Solution‐Processed PEDOT:PSS/p‐Si/ZnO Heterojunction Solar Cells

With the introduction of the concept of dopant‐free carrier‐selective contact for c‐Si photovoltaics, Si‐based heterojunction solar cells can greatly reduce production costs by optimizing the manufacturing process while maintaining high power conversion efficiency. Compared with processes that rely on complex vacuum equipment, low‐temperature solution processing has many advantages over conventional silicon solar cells. However, research on low‐cost and high‐efficiency solar cells based on p‐type crystalline silicon is relatively rare. From the point of view regards energy band matching, the inorganic metal oxide semiconductor material ZnO is well suited for low‐cost solution method studies due to its easy preparation, very high transmittance in the visible spectrum, low cost, and suitable energy levels matching p‐Si. Herein, ZnO is spin coated on the back of p‐Si to form a heterojunction, together with spin coating of PEDOT:PSS on the front side as the hole transport layer and passivation layer, a PEDOT:PSS/p‐Si/ZnO‐structured p‐Si‐based backcontact hybrid solar cell is successfully fabricated at low temperature (≤135 °C) via solution process with a PCE of 9.77% (Voc = 0.56 V, Jsc = 25.99 mA cm−2, fill factor = 67.10%).

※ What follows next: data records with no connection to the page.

(** X7.  In the snapshot a completed pass has published, every
    descriptor of the output list has purpose Output and every
    descriptor of the input list has purpose Input, and every raw
    descriptor bears a name of the form "hw:<card>,<device>". *)
Theorem published_lists_match_purpose
    (env : PassAnswers) (w w' : World)
    (Hpass : refresh_devices env w = Go tt w') :
  exists info,
    ready_devices_info w' = Some info /\ lists_match_purpose info.
Proof.
  pose proof (refresh_devices_outcome lists_match_purpose) as H.
  assert (Hhint : forall nm stream info device,
            lists_match_purpose info -> excluded_name nm = false ->
            name device = nm -> is_raw device = false ->
            purpose device = stream_purpose stream ->
            lists_match_purpose
              (append_device stream (mark_default nm stream info) device)).
  { intros nm stream info device Hi _ _ Hraw Hp.
    apply lists_match_purpose_append;
      [now apply lists_match_purpose_mark_default|exact Hp|].
    intros Hr. congruence. }
  assert (Hraw : forall card_index device_index stream info device,
            lists_match_purpose info ->
            name device
            = ("hw:" ++ sprintf_d card_index ++ "," ++ sprintf_d device_index)%string ->
            is_raw device = true -> purpose device = stream_purpose stream ->
            lists_match_purpose (append_device stream info device)).
  { intros c d stream info device Hi Hn _ Hp.
    apply lists_match_purpose_append; [exact Hi|exact Hp|].
    intros _. now exists c, d. }
  specialize (H Hhint Hraw env w). rewrite Hpass in H.
  destruct H as (info & Hready & Hinv & _); [split; constructor|].
  now exists info.
Qed.


Lemma devices_all_created (D : SoundIoDevice -> Prop) :
  devices_all D created_devices_info.
Proof. split; constructor. Qed.

(** X8.  Each list of a published snapshot is the logical descriptors
    followed by the raw descriptors: the two scans are concatenated.
    Every logical descriptor bears the NAME of a hint of the registry
    that the hint loop does not skip. *)
Theorem published_lists_logical_then_raw
    (env : PassAnswers) (w w' : World)
    (Hpass : refresh_devices env w = Go tt w') :
  exists hints info logical_out raw_out logical_in raw_in,
    name_hints env = Some hints
    /\ ready_devices_info w' = Some info
    /\ output_devices info = logical_out ++ raw_out
    /\ input_devices info = logical_in ++ raw_in
    /\ Forall (from_hint hints) logical_out
    /\ Forall (from_hint hints) logical_in
    /\ Forall (fun device => is_raw device = true) raw_out
    /\ Forall (fun device => is_raw device = true) raw_in.
Proof.
  apply refresh_devices_Go in Hpass.
  destruct Hpass as (hints & w1 & info1 & w2 & info2 & w3
                     & Hh & _ & Hloop & Hscan & Hready).
  assert (Hlog : devices_all (from_hint hints) info1).
  { refine (hint_loop_Go_invariant (devices_all (from_hint hints)) env hints _
              hints (incl_refl _) _ _ _ _ (devices_all_created _) Hloop).
    intros hint stream info device Hin Hex Hi Hn Hr _.
    apply devices_all_append; [now apply devices_all_mark_default|].
    split; [exact Hr|]. now exists hint. }
  apply card_loop_raw_extension in Hscan.
  destruct Hscan as (_ & _ & (outs & Houts & Hraw_o) & (ins & Hins & Hraw_i)).
  destruct Hlog as [Hlo Hli].
  exists hints, info2, (output_devices info1), outs, (input_devices info1), ins.
  now repeat split.
Qed.

Lemma default_index_sound_append (initial index : Z)
    (devices : list SoundIoDevice) (device : SoundIoDevice) :
  default_index_sound initial index devices ->
  default_index_sound initial index (devices ++ [device]).
Proof.
  forget_parameters.
  intros [->|(Hpos & d & rest & Hnth & Hn)]; [now left|].
  right. split; [exact Hpos|]. exists d, rest. split; [|exact Hn].
  rewrite nth_error_app1; [exact Hnth|].
  apply nth_error_Some. congruence.
Qed.

Lemma default_index_sound_here (initial : Z) (devices : list SoundIoDevice)
    (device : SoundIoDevice) (rest : string) :
  name device = ("default:" ++ rest)%string ->
  default_index_sound initial (Z.of_nat (List.length devices)) (devices ++ [device]).
Proof.
  forget_parameters.
  intros Hn. right. split; [lia|]. exists device, rest. split; [|exact Hn].
  rewrite Nat2Z.id, nth_error_app2, Nat.sub_diag by lia. reflexivity.
Qed.

(** X9.  In a published snapshot the default index of a list is either
    what it was in the freshly created snapshot, or the position of a
    descriptor of that list whose name starts with "default:"; the
    pass never leaves it pointing elsewhere. *)
Theorem published_default_index_sound
    (env : PassAnswers) (w w' : World)
    (Hpass : refresh_devices env w = Go tt w') :
  exists info,
    ready_devices_info w' = Some info
    /\ default_index_sound created_default_output_index
         (default_output_index info) (output_devices info)
    /\ default_index_sound created_default_input_index
         (default_input_index info) (input_devices info).
Proof.
  pose proof (refresh_devices_outcome
                (fun info =>
                   default_index_sound created_default_output_index
                     (default_output_index info) (output_devices info)
                   /\ default_index_sound created_default_input_index
                        (default_input_index info) (input_devices info))) as H.
  assert (Hhint : forall nm stream info device,
            (default_index_sound created_default_output_index
               (default_output_index info) (output_devices info)
             /\ default_index_sound created_default_input_index
                  (default_input_index info) (input_devices info)) ->
            excluded_name nm = false ->
            name device = nm -> is_raw device = false ->
            purpose device = stream_purpose stream ->
            default_index_sound created_default_output_index
              (default_output_index
                 (append_device stream (mark_default nm stream info) device))
              (output_devices
                 (append_device stream (mark_default nm stream info) device))
            /\ default_index_sound created_default_input_index
                 (default_input_index
                    (append_device stream (mark_default nm stream info) device))
                 (input_devices
                    (append_device stream (mark_default nm stream info) device))).
  { intros nm stream info device [Ho Hi] _ Hn _ _. unfold mark_default.
    destruct (str_has_prefix nm "default:") eqn:Hp.
    - apply str_has_prefix_iff in Hp. destruct Hp as [rest Hrest].
      rewrite <- Hn in Hrest.
      destruct stream; cbn; split; try assumption;
        now apply default_index_sound_here with (rest := rest).
    - destruct stream; cbn; split; try assumption;
        now apply default_index_sound_append. }
  assert (Hraw : forall card_index device_index stream info device,
            (default_index_sound created_default_output_index
               (default_output_index info) (output_devices info)
             /\ default_index_sound created_default_input_index
                  (default_input_index info) (input_devices info)) ->
            name device
            = ("hw:" ++ sprintf_d card_index ++ "," ++ sprintf_d device_index)%string ->
            is_raw device = true -> purpose device = stream_purpose stream ->
            default_index_sound created_default_output_index
              (default_output_index (append_device stream info device))
              (output_devices (append_device stream info device))
            /\ default_index_sound created_default_input_index
                 (default_input_index (append_device stream info device))
                 (input_devices (append_device stream info device))).
  { intros c d stream info device [Ho Hi] _ _ _.
    destruct stream; cbn; split; try assumption;
      now apply default_index_sound_append. }
  specialize (H Hhint Hraw env w). rewrite Hpass in H.
  destruct H as (info & Hready & Hinv & _); [split; now left|].
  now exists info.
Qed.



Lemma returns_only_ret {A : Type} (P : SoundIoError -> Prop) (a : A) :
  returns_only P (ret a).
Proof using Type. intros w. exact Logic.I. Qed.

Lemma returns_only_die {A : Type} (P : SoundIoError -> Prop) (cause : Death) :
  returns_only P (@die A cause).
Proof using Type. intros w. exact Logic.I. Qed.

Lemma returns_only_fail_pass {A : Type} (P : SoundIoError -> Prop)
    (code : SoundIoError) :
  P code -> returns_only P (@fail_pass A code).
Proof using Type. intros H w. exact H. Qed.

Lemma returns_only_bind {A B : Type} (P : SoundIoError -> Prop)
    (m : M A) (f : A -> M B) :
  returns_only P m -> (forall a, returns_only P (f a)) -> returns_only P (bind m f).
Proof using Type.
  intros Hm Hf w. unfold bind. specialize (Hm w).
  destruct (m w) as [a w1|code w1|cause w1]; [apply Hf|exact Hm|exact Logic.I].
Qed.

Lemma returns_only_allocate {A : Type} (P : SoundIoError -> Prop)
    (env : PassAnswers) (f : bool -> M A) :
  (forall b, (b = false -> exists n, alloc_ok env n = false) -> returns_only P (f b)) ->
  returns_only P (bind (allocate env) f).
Proof using Type.
  intros Hf w. unfold bind, allocate.
  apply (Hf (alloc_ok env (allocations w))). intros Hb.
  now exists (allocations w).
Qed.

This work provides a promising approach for fabricating high‐performance and low‐cost silicon‐based heterojunction solar cells. Efficient PEDOT:PSS/p‐Si/ZnO backcontact heterojunction solar cells using a simple low‐temperature solution method are successfully prepared. Among them, PEDOT:PSS serves as hole transport layer and passivation layer to improve device performance. Comparing the methods and process conditions of p‐Si‐based dopant‐free heterojunction solar cells produced in recent years, this work provides a promising approach to fabricate p‐Si‐based heterojunction solar cells.